**Required work:** State how many lines of the records below contain the word "Type", giving the number and nothing else.

Saved data entries:
══════════

(** X4: a queue that is created with [q_new], filled by insertions at the
    tail and released with [q_free] leaves the store exactly as it was
    before the queue was created: every node and every string that was
    allocated is released. *)
Theorem q_new_insert_free_round_trip h head ms vs fuel :
  NoDup (head :: ms) -> NULL ∉ head :: ms ->
  Forall (fresh h) (head :: ms) ->
  length ms = length vs -> (length ms <= fuel)%nat ->
  exists h1 h2,
    q_new head h = Some (head, h1) /\
    insert_all head ms vs h1 = Some (true, h2) /\
    queue h2 head ms /\
    q_free fuel head h2 = Some (tt, h).
Proof.
  intros Hnd Hnn Hf Hlen Hfuel.
  apply NoDup_cons in Hnd as [Hhm Hnd].
  apply Forall_cons in Hf as [Fh Fm].
  assert (head <> NULL) as Hh by (intros ->; apply Hnn; left).
  destruct (q_new_succeeds h head Hh Fh) as [Hrun1 Q1].
  set (h1 := {| h_next := <[head := head]> (h_next h);
                h_prev := <[head := head]> (h_prev h);
                h_value := h_value h; h_bytes := h_bytes h |}) in *.
  assert (Forall (fresh h1) ms) as Fm1.
  { rewrite Forall_forall in Fm |- *. intros k Hk.
    destruct (Fm k Hk) as (? & ? & ?).
    assert (head <> k) by (by intros ->).
    repeat split; simpl; by rewrite ?lookup_insert_ne. }
  destruct (insert_all_spec ms vs h1 head [] Q1 Hlen Hnd
              ltac:(set_solver) Fm1)
    as (h2 & Hrun2 & Q2 & _ & Rn & Rp & Rv & Rb).
  simpl in Q2.
  destruct (q_free_spec h2 head ms fuel Q2 Hfuel)
    as (h3 & Hrun3 & [An Ap Av Ab]).
  exists h1, h2. split; [done|]. split; [done|]. split; [done|].
  rewrite Hrun3. do 2 f_equal. rewrite Forall_forall in Fm.
  apply heap_eq.
  - intros k. rewrite An. destruct (decide (k ∈ head :: ms)) as [Hk|Hk].
    + apply elem_of_cons in Hk as [->|Hk]; symmetry;
        [apply Fh | by apply Fm].
    + rewrite Rn by set_solver. simpl. apply lookup_insert_ne. set_solver.
  - intros k. rewrite Ap. destruct (decide (k ∈ head :: ms)) as [Hk|Hk].
    + apply elem_of_cons in Hk as [->|Hk]; symmetry;
        [apply Fh | by apply Fm].
    + rewrite Rp by set_solver. simpl. apply lookup_insert_ne. set_solver.
  - intros k. rewrite Av. destruct (decide (k ∈ ms)) as [Hk|Hk].
    + symmetry. by apply Fm.
    + by rewrite Rv.
  - by rewrite Ab, Rb.
Qed.
(** * Hybrid Sentinel forensics engine: a shallow embedding of
      [backend/engine.py] and the properties of its pipeline.

    Conventions of the embedding.
    - Account ids and pattern labels are [string]s, ordered as Python
      orders [str] (lexicographic on code points, [String.compare]).
    - Amounts and scores are exact rationals ([Q]): the thresholds of the
      engine are compared exactly, binary rounding of Python floats is not
      represented.
    - A [pd.Timestamp] is its integer number of nanoseconds ([Z]).
    - A Python [set] of strings is a [gset string]; [sorted(s)] is
      [sorted_set s]. A [dict] whose iteration order is observable is an
      insertion-ordered association list ([dict_set], [dict_get]).
    - The [nx.MultiDiGraph] is the list of its edges in insertion order. *)

From Stdlib Require Import QArith Qround Qabs Lqa ZArith String Ascii
  DecimalString DecimalNat.
From stdpp Require Import base list sorting gmap strings.

Local Open Scope string_scope.
Local Open Scope list_scope.

(** ** Python's order on strings *)

Module PyStr.

Definition le (a b : string) : Prop := String.leb a b = true.

#[global] Instance le_dec : RelDecision le.
Proof. intros a b. unfold le. apply _. Defined.

(** [sorted(s)] for a Python set of strings. *)
Definition sorted_set (s : gset string) : list string :=
  merge_sort le (elements s).

(** [sorted(l)] for a Python list of strings. *)
Definition sorted_list (l : list string) : list string := merge_sort le l.

End PyStr.

(** ** Stable sorting by a boolean comparison ([list.sort(key=...)]) *)

Section StableSort.
Context {A : Type} (leb : A -> A -> bool).

Fixpoint sort_insert (x : A) (l : list A) : list A :=
  match l with
  | [] => [x]
  | y :: t => if leb x y then x :: y :: t else y :: sort_insert x t
  end.

Fixpoint stable_sort (l : list A) : list A :=
  match l with
  | [] => []
  | x :: t => sort_insert x (stable_sort t)
  end.
End StableSort.

(** ** Insertion-ordered dictionaries *)

Section Dict.
Context {V : Type}.

Fixpoint dict_get (k : string) (d : list (string * V)) : option V :=
  match d with
  | [] => None
  | (k', v) :: t => if String.eqb k k' then Some v else dict_get k t
  end.

(** [d[k] = v]: overwrite in place, or append a new key. *)
Fixpoint dict_set (k : string) (v : V) (d : list (string * V))
  : list (string * V) :=
  match d with
  | [] => [(k, v)]
  | (k', v') :: t =>
      if String.eqb k k' then (k', v) :: t else (k', v') :: dict_set k v t
  end.
End Dict.
(** The application that logs two errors and never serves. *)
Lemma application_manager_times_out_witness :
  exists w',
    App.NDA_application_manager Examples.ticking AppExamples.failing_app
      10 "<class 'App'>" 5 AppExamples.pass App.initial_world
    = Some (App.Err
              (App.TimeoutError (App.app_name_of "<class 'App'>") 5
                 (App.errors_traces_of
                    (map API.message
                       (filter
                          (fun log => String.eqb (API.levelname log) "ERROR")
                          (App.received AppExamples.failing_app
                             App.initial_world 4))))),
            w') /\
    App.trace w'
    = App.trace App.initial_world
      ++ [App.ManagerStarted; App.QueueCreated;
          App.AppStarted (App.app_name_of "<class 'App'>");
          App.ManagerShutdown;
          App.AppTerminated (App.app_name_of "<class 'App'>");
          App.AppJoined (App.app_name_of "<class 'App'>")] /\
    App.errors_traces_of [] = "<empty>".
Proof.
  apply (application_manager_times_out Examples.ticking
           AppExamples.failing_app unit 10 4 "<class 'App'>" 5
           AppExamples.pass App.initial_world).
  - lia.
  - intros j Hj. unfold Examples.ticking. simpl App.clock_reads. lia.
  - vm_compute. reflexivity.
  - unfold Examples.ticking. simpl App.clock_reads. lia.
Defined.

Module PatternFacts.
Import Re.

Lemma lang_star_dot a : lang (Star Dot) a <-> App.one_line a = true.
Proof.
  split.
  - intros H. remember (Star Dot) as r eqn:E. induction H; try discriminate.
    + reflexivity.
    + inversion E; subst. inversion H; subst. simpl.
      rewrite IHlang2; [| reflexivity].
      match goal with K : dot_accepts _ = true |- _ => now rewrite K end.
  - induction a as [| c a IH]; simpl; intros H.
    + constructor.
    + apply andb_true_iff in H as [Hc Ha].
      change (String c a) with (String c "" ++ a)%string.
      constructor; [now constructor | auto].
Qed.

Lemma lang_then_literal t r : forall s,
  lang (App.then_literal t r) s <->
  exists s', s = (t ++ s')%string /\ lang r s'.
Proof.
  induction t as [| c t IH]; intros s; simpl.
  - split; [intros H; now exists s | intros (s' & -> & H); exact H].
  - split.
    + intros H. inversion H; subst.
      match goal with K : lang (Chr c) _ |- _ => inversion K; subst end.
      match goal with K : lang (App.then_literal t r) _ |- _ =>
        apply IH in K as (s' & -> & Hr) end.
      exists s'. auto.
    + intros (s' & -> & Hr).
      change (String c (t ++ s')) with (String c "" ++ (t ++ s'))%string.
      constructor; [constructor |]. apply IH. eauto.
Qed.

Lemma serving_pattern_shape :
  App.serving_pattern
  = Cat (Star Dot)
      (App.then_literal "Start serving on" (Cat (Star Dot) Eps)).
Proof. reflexivity. Qed.

End PatternFacts.

(** X16. A record counts as the start announcement exactly when its level
    is INFO and its message has the text [Start serving on] preceded, on
    the same line, by anything: a message whose first line lacks the text
    is not an announcement even if a later line has it. *)
Theorem announcement_on_first_line :
  forall (log : API.LogRecord),
    App.announces log = true <->
    API.levelname log = "INFO" /\
    exists a b,
      API.message log = (a ++ "Start serving on" ++ b)%string /\
      App.one_line a = true.
Proof.
  intros log. unfold App.announces.
  rewrite andb_true_iff, String.eqb_eq, ReFacts.match_prefix.
  rewrite PatternFacts.serving_pattern_shape.
  split; intros [Hl H]; (split; [exact Hl |]).
  - destruct H as (p & q & E & H).
    inversion H as [| | | r1 r2 s1 s2 H1 H2 | | | |]; subst.
    apply PatternFacts.lang_star_dot in H1.
    apply (PatternFacts.lang_then_literal "Start serving on") in H2
      as (s' & -> & _).
    exists s1, (s' ++ q)%string. split; [| assumption].
    rewrite E, !ReFacts.append_assoc. reflexivity.
  - destruct H as (a & b & E & Ha).
    exists (a ++ "Start serving on")%string, b. split.
    + rewrite E. rewrite ReFacts.append_assoc. reflexivity.
    + constructor; [now apply PatternFacts.lang_star_dot |].
      apply PatternFacts.lang_then_literal. exists "". split.
      * reflexivity.
      * change "" with ("" ++ "")%string. constructor; constructor.
Qed.

(** ** The assertion helpers *)
Module AssertsFacts.
Import Schema Asserts.

Lemma kw_set_fresh k m : forall d,
  ~ In k (map fst d) -> kw_set k m d = d ++ [(k, m)].
Proof.
  induction d as [| [k' m'] d IH]; simpl; intros H; [reflexivity |].
  destruct (String.eqb_spec k' k) as [-> | Hne].
  - exfalso. apply H. now left.
  - rewrite IH; [reflexivity |]. intros Hin. apply H. now right.
Qed.

(** Keywords that do not repeat a preset one are added after the presets. *)
Lemma kw_update_disjoint : forall extra base,
  NoDup (map fst extra) ->
  (forall k, In k (map fst extra) -> ~ In k (map fst base)) ->
  kw_update base extra = base ++ extra.
Proof.
  unfold kw_update.
  induction extra as [| [k m] extra IH]; simpl; intros base N D.
  - now rewrite app_nil_r.
  - inversion N as [| ? ? Hk N']; subst.
    rewrite kw_set_fresh; [| apply D; now left].
    rewrite IH; [now rewrite <- app_assoc | assumption |].
    intros k' Hk' Hin. rewrite map_app, in_app_iff in Hin. simpl in Hin.
    destruct Hin as [Hin | [E | []]].
    + apply (D k'); [now right | assumption].
    + subst k'. contradiction.
Qed.

Lemma dict_set_fresh k v : forall d,
  ~ In k (dict_keys d) -> GRPC.dict_set k v d = d ++ [(k, v)].
Proof.
  unfold dict_keys.
  induction d as [| [k' v'] d IH]; simpl; intros H; [reflexivity |].
  destruct (String.eqb_spec k' k) as [-> | Hne].
  - exfalso. apply H. now left.
  - rewrite IH; [reflexivity |]. intros Hin. apply H. now right.
Qed.

Lemma accepts_any_text v :
  accepts (regex_of ".*") v = true <-> exists s, v = VStr s.
Proof.
  destruct v as [s | z]; simpl.
  - split; [eauto | intros _]. destruct s; reflexivity.
  - split; [discriminate | intros (s & E); discriminate].
Qed.

Lemma starts_with_char c d s :
  starts_with (String c "") (String d s) = Ascii.eqb c d.
Proof. simpl. apply andb_true_r. Qed.

Lemma free_of_app c : forall a b,
  free_of c (a ++ b) = free_of c a && free_of c b.
Proof.
  induction a as [| d a IH]; intros b; simpl; [reflexivity |].
  now rewrite IH, andb_assoc.
Qed.

(** Splitting at a one-character separator. *)
Lemma split_char_piece c rest : forall p cur,
  free_of c p = true ->
  split_from (String c "") (p ++ String c rest) cur 0
  = (cur ++ p)%string :: split_from (String c "") rest "" 0.
Proof.
  induction p as [| d p IH]; intros cur H.
  - cbn [append split_from]. rewrite starts_with_char, Ascii.eqb_refl.
    now rewrite ReFacts.append_nil_r.
  - simpl in H. apply andb_true_iff in H as [Hd Hp].
    apply negb_true_iff in Hd.
    cbn [append split_from]. rewrite starts_with_char, Hd.
    rewrite IH; [| assumption]. now rewrite ReFacts.append_assoc.
Qed.

Lemma split_char_last c : forall p cur,
  free_of c p = true ->
  split_from (String c "") p cur 0 = [(cur ++ p)%string].
Proof.
  induction p as [| d p IH]; intros cur H.
  - simpl. now rewrite ReFacts.append_nil_r.
  - simpl in H. apply andb_true_iff in H as [Hd Hp].
    apply negb_true_iff in Hd.
    cbn [split_from]. rewrite starts_with_char, Hd.
    rewrite IH; [| assumption]. now rewrite ReFacts.append_assoc.
Qed.

Lemma split_char_join c : forall pieces,
  pieces <> [] ->
  Forall (fun p => free_of c p = true) pieces ->
  split_from (String c "") (String.concat (String c "") pieces) "" 0 = pieces.
Proof.
  induction pieces as [| p pieces IH]; intros Hne F; [contradiction |].
  inversion F as [| ? ? Hp F']; subst.
  destruct pieces as [| q pieces].
  - simpl. now apply split_char_last.
  - change (String.concat (String c "") (p :: q :: pieces))
      with (p ++ String c (String.concat (String c "") (q :: pieces)))%string.
    rewrite split_char_piece; [| assumption].
    rewrite IH; [reflexivity | discriminate | assumption].
Qed.

Lemma split_once_char c v : forall k cur,
  free_of c k = true ->
  split_once_from (String c "") (k ++ String c v) cur = [(cur ++ k)%string; v].
Proof.
  induction k as [| d k IH]; intros cur H.
  - cbn [append split_once_from]. rewrite starts_with_char, Ascii.eqb_refl.
    simpl. now rewrite ReFacts.append_nil_r.
  - simpl in H. apply andb_true_iff in H as [Hd Hk].
    apply negb_true_iff in Hd.
    cbn [append split_once_from]. rewrite starts_with_char, Hd.
    rewrite IH; [| assumption]. now rewrite ReFacts.append_assoc.
Qed.

(** Without the separator there is one piece, with it there are two. *)
Lemma split_once_from_pieces sep : forall s cur,
  sep <> "" ->
  (contains sep s = false /\ split_once_from sep s cur = [(cur ++ s)%string]) \/
  (contains sep s = true /\ exists a b, split_once_from sep s cur = [a; b]).
Proof.
  induction s as [| c s IH]; intros cur Hne.
  - left. destruct sep; [contradiction |]. simpl.
    now rewrite ReFacts.append_nil_r.
  - cbn [contains split_once_from].
    destruct (starts_with sep (String c s)) eqn:E.
    + right. split; [reflexivity | eauto].
    + destruct (IH (cur ++ String c "")%string Hne) as [[C S] | [C S]].
      * left. split; [exact C |]. rewrite S.
        now rewrite ReFacts.append_assoc.
      * right. split; [exact C | exact S].
Qed.

Lemma split_from_nonempty sep : forall s cur skip,
  split_from sep s cur skip <> [].
Proof.
  induction s as [| c s IH]; intros cur skip; simpl; [discriminate |].
  destruct skip; [| apply IH].
  destruct (starts_with sep (String c s)); [discriminate | apply IH].
Qed.

(** The loop fails exactly on a piece without the key-value separator, and
    with no other error than [ValueError]. *)
Lemma parse_items_spec kv : forall pieces items,
  kv <> "" ->
  ((exists piece, In piece pieces /\ contains kv piece = false) /\
   parse_items pieces kv items = Err ValueError) \/
  ((forall piece, In piece pieces -> contains kv piece = true) /\
   exists parsed, parse_items pieces kv items = Ok parsed).
Proof.
  induction pieces as [| p pieces IH]; intros items Hne.
  - right. split; [intros ? [] | simpl; eauto].
  - cbn [parse_items]. unfold split_once.
    destruct kv as [| c kv']; [contradiction |].
    destruct (split_once_from_pieces (String c kv') p "" Hne)
      as [[C S] | [C (a & b & S)]]; rewrite S.
    + left. split; [exists p; split; [now left | exact C] | reflexivity].
    + destruct (IH (GRPC.dict_set a (VStr b) items) Hne)
        as [[(q & Hq & Cq) E] | [A (parsed & E)]].
      * left. split; [exists q; split; [now right | exact Cq] | exact E].
      * right. split; [| exists parsed; exact E].
        intros q [<- | Hq]; [exact C | now apply A].
Qed.

Lemma parse_items_line c2 : forall items acc,
  Forall (fun item => free_of c2 (fst item) = true) items ->
  parse_items
    (map (fun item => (fst item ++ String c2 "" ++ snd item)%string) items)
    (String c2 "") acc
  = Ok (fold_left (fun d item => GRPC.dict_set (fst item) (VStr (snd item)) d)
          items acc).
Proof.
  induction items as [| [k v] items IH]; intros acc F; [reflexivity |].
  inversion F as [| ? ? Hk F']; subst. simpl in Hk.
  cbn [map parse_items fst snd fold_left]. unfold split_once.
  change (k ++ String c2 "" ++ v)%string with (k ++ String c2 v)%string.
  rewrite split_once_char; [| assumption]. cbn [append].
  now apply IH.
Qed.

══════════

**Solution to the problem:** 2